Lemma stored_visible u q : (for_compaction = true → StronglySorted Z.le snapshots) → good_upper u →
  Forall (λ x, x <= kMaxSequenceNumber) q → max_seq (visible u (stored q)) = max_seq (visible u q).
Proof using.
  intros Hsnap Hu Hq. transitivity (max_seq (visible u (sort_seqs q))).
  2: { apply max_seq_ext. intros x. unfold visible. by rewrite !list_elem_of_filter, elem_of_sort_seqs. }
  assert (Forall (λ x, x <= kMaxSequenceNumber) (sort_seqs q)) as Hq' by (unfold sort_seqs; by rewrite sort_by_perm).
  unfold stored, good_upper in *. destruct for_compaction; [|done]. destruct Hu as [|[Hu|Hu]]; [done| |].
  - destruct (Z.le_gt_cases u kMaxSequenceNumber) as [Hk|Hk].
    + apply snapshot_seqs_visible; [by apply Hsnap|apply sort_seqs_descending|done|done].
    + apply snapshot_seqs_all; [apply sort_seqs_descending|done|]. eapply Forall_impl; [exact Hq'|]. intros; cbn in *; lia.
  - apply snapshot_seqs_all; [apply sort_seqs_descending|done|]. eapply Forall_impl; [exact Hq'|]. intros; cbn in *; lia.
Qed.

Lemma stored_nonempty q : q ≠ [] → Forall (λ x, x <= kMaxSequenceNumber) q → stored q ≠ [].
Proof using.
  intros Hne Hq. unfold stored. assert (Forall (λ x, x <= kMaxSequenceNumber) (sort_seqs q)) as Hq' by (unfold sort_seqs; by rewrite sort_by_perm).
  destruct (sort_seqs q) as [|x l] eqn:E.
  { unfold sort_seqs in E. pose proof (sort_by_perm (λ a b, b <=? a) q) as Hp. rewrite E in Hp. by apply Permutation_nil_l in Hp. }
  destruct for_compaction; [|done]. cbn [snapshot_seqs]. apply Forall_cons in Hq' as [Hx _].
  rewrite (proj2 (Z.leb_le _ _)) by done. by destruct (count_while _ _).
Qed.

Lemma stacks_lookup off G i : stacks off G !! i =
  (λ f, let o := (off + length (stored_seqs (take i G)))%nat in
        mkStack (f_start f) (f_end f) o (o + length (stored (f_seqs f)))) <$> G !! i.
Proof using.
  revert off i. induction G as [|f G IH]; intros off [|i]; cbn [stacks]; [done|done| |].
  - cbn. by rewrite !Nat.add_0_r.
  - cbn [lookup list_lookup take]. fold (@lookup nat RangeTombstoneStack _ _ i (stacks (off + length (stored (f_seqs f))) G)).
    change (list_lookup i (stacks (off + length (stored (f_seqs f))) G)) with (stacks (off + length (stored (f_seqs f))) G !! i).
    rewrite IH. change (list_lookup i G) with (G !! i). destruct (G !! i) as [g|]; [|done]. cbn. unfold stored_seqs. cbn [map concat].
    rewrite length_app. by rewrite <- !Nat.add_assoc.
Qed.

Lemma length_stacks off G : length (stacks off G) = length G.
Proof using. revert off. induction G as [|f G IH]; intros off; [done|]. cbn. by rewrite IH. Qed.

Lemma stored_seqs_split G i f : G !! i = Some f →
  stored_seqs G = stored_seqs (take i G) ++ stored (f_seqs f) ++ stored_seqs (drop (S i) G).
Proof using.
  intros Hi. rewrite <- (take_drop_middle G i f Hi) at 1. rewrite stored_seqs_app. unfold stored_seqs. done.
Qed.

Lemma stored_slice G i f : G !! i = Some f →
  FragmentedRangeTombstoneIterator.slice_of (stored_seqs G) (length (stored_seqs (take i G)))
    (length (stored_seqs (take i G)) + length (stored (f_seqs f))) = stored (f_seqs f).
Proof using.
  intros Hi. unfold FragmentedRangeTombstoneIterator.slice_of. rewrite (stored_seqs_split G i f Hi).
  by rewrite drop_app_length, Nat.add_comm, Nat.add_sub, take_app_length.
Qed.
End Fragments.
============================================================
• _About this task_
If a line of the listing above contains "change", pick it out and copy it.

• _Result of this task_
    change (list_lookup i (stacks (off + length (stored (f_seqs f))) G)) with (stacks (off + length (stored (f_seqs f))) G !! i).
    rewrite IH. change (list_lookup i G) with (G !! i). destruct (G !! i) as [g|]; [|done]. cbn. unfold stored_seqs. cbn [map concat].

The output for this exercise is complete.